(RECORDS SUPPLIED begins)
Lemma resolved_active (e : env) (d : db) :
  exists s, In s (sessions (fst (get_current_session e d)))
    /\ s_id s = snd (get_current_session e d)
    /\ active_for (cwd e) s = true.
Proof.
  destruct (get_current_session_cases e d) as [(s & Hs & ->) | (_ & ->)]; simpl.
  - destruct Hs as (Hin & Hp & Hst & _).
    exists (touch (s_id s) (now e) s). split; [now apply in_map|].
    rewrite touch_id, touch_active. split; [reflexivity | apply active_for_spec; auto].
  - eexists. split; [apply in_or_app; right; left; reflexivity|].
    split; [reflexivity|]. unfold active_for. simpl. now rewrite String.eqb_refl.
Qed.

Lemma active_kept (e : env) (d : db) (p : string) (s : session_row) :
  In s (sessions d) -> active_for p s = true ->
  exists s', In s' (sessions (fst (get_current_session e d)))
    /\ s_id s' = s_id s /\ active_for p s' = true.
Proof.
  intros Hin Ha.
  destruct (get_current_session_cases e d) as [(s0 & _ & ->) | (_ & ->)]; simpl.
  - exists (touch (s_id s0) (now e) s). split; [now apply in_map|].
    now rewrite touch_id, touch_active.
  - exists s. split; [apply in_or_app; now left | auto].
Qed.

Lemma active_kept_all (h : list (env * command)) (d : db) (p : string) (s : session_row) :
  In s (sessions d) -> active_for p s = true ->
  exists s', In s' (sessions (run_all h d))
    /\ s_id s' = s_id s /\ active_for p s' = true.
Proof.
  unfold run_all. revert d s.
  induction h as [|[e c] h IH]; intros d s Hin Ha; simpl; [exists s; auto|].
  destruct (active_kept e d p s Hin Ha) as (s1 & Hin1 & Hid1 & Ha1).
  rewrite <- (run_sessions e d c) in Hin1.
  destruct (IH _ s1 Hin1 Ha1) as (s2 & Hin2 & Hid2 & Ha2).
  exists s2. repeat split; auto. congruence.
Qed.

(** X5. The session of a directory never changes. On a store with at most
    one active session per path, once a session id was resolved for a
    directory, resolving in that directory returns the same id after any
    further commands, whatever their directories and clock readings. *)
Theorem session_id_stable (e1 e2 : env) (h : list (env * command)) (d : db) :
  one_active_per_path d ->
  cwd e2 = cwd e1 ->
  snd (get_current_session e2 (run_all h (fst (get_current_session e1 d))))
  = snd (get_current_session e1 d).
Proof.
  intros Hone Hcwd.
  destruct (resolved_active e1 d) as (s & Hin & Hid & Ha).
  destruct (active_kept_all h _ (cwd e1) s Hin Ha) as (s' & Hin' & Hid' & Ha').
  rewrite <- Hid, <- Hid'. apply resolve_unique.
  - apply run_all_preserves.
    + intros e d' c H p. rewrite run_sessions. now apply get_current_session_one_active.
    + now apply get_current_session_one_active.
  - exact Hin'.
  - now rewrite Hcwd.
Qed.

(** X5, from the empty store: /repo keeps session 1 while /other is used,
    under a clock that goes back. *)
Lemma session_id_stable_witness :
  snd (get_current_session (mkEnv "/repo" 3 (fun _ => Missing))
         (run_all [(mkEnv "/other" 50 (fun _ => Missing), CmdTest "make" "pass" None);
                   (mkEnv "/repo" 7 (fun _ => Missing), CmdNote "n" None)]
            (fst (get_current_session (mkEnv "/repo" 10 (fun _ => Missing)) empty_db))))
  = snd (get_current_session (mkEnv "/repo" 10 (fun _ => Missing)) empty_db).
Proof.
  refine (session_id_stable (mkEnv "/repo" 10 (fun _ => Missing))
            (mkEnv "/repo" 3 (fun _ => Missing)) _ empty_db _ eq_refl).
  intros p. simpl. lia.
Defined.

(** ** Sessions do not see each other's events *)

Lemma same_key_same_row {A : Type} (f : A -> Z) (l : list A) (a b : A) :
  NoDup (map f l) -> In a l -> In b l -> f a = f b -> a = b.
Proof.
  induction l as [|x l IH]; simpl; intros Hn Ha Hb Hf; [destruct Ha|].
  inversion Hn as [|? ? Hnot Hrest]; subst.
  destruct Ha as [-> | Ha], Hb as [-> | Hb].
  - reflexivity.
  - exfalso. apply Hnot. rewrite Hf. now apply in_map.
  - exfalso. apply Hnot. rewrite <- Hf. now apply in_map.
  - now apply IH.
Qed.

Lemma filter_new_rows {A : Type} (session_of : A -> Z) (sid i : Z) (l new : list A) :
  sid <> i ->
  Forall (fun r => session_of r = sid) new ->
  filter (fun r => session_of r =? i) (l ++ new) = filter (fun r => session_of r =? i) l.
Proof.
  intros Hne Hnew. rewrite filter_app, (filter_none _ new), app_nil_r; [reflexivity|].
  rewrite Forall_forall in Hnew. intros x Hx. rewrite (Hnew x Hx). now apply Z.eqb_neq.
Qed.

(** X6. A command adds nothing to the sessions of other directories. On a
    store with distinct session ids, the events of a session whose project
    path is not the working directory are the same before and after any
    command. *)
Theorem other_sessions_untouched (e : env) (d : db) (c : command) (s : session_row) :
  NoDup (map s_id (sessions d)) ->
  In s (sessions d) ->
  s_project_path s <> cwd e ->
  session_events (run e d c) (s_id s) = session_events d (s_id s).
Proof.
  intros Hn Hin Hp.
  assert (snd (get_current_session e d) <> s_id s) as Hne.
  { destruct (get_current_session_cases e d) as [(s0 & Hs0 & ->) | (_ & ->)]; simpl.
    - destruct Hs0 as (Hin0 & Hp0 & _). intros Heq.
      apply Hp. rewrite <- Hp0. f_equal.
      symmetry. now apply (same_key_same_row s_id (sessions d)).
    - assert (s_id s < next_id (map s_id (sessions d)))
        by (apply next_id_above, in_map, Hin).
      lia. }
  destruct (run_effect e d c)
    as (nr & nc & nt & nn & ne & -> & Hlen & Fr & Fc & Ft & Fn & Fe).
  unfold session_events. cbn [file_reads changes tests notes errors].
  rewrite (filter_new_rows r_session_id _ _ _ nr Hne),
          (filter_new_rows c_session_id _ _ _ nc Hne),
          (filter_new_rows t_session_id _ _ _ nt Hne),
          (filter_new_rows n_session_id _ _ _ nn Hne),
          (filter_new_rows e_session_id _ _ _ ne Hne); [reflexivity| | | | |].
  - eapply Forall_impl; [|exact Fe]. intros r H. apply H.
  - eapply Forall_impl; [|exact Fn]. intros r H. apply H.
  - eapply Forall_impl; [|exact Ft]. intros r H. apply H.
  - eapply Forall_impl; [|exact Fc]. intros r H. apply H.
  - eapply Forall_impl; [|exact Fr]. intros r H. apply H.
Qed.
(** * Chimera-Trunk run validator: [validators/validate_artifacts.py]

    A shallow embedding of [validate_run] and its helpers, and the
    properties of the cross-artifact consistency and authorization check.

    Conventions of the embedding.
    - A decoded JSON document is a [json] tree, as [json.loads] builds it:
      an object is the list of its members in key order, with distinct
      keys, looked up by key.
    - The file system is read only. It is a [filesystem] record of the three
      observations the code makes of a path: [Path.exists], [Path.is_dir]
      and the outcome of [json.loads(path.read_text(encoding="utf-8"))].
    - A path is the list of its components, innermost first, below the
      anchor [/]: [Path.parent] is the tail and [/] the empty list. The run
      path is taken absolute and resolved, so [Path.resolve] is the identity.
    - Effects are a value or a raised exception, together with the
      chronological log of file-system observations and printed lines. *)

From stdpp Require Import base option list strings pretty gmap sets.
(RECORDS SUPPLIED ends)
ASSIGNED TASK -
Tell how many lines in the entries contain the string "exact", and give nothing beyond the number.

RESPONSE -
6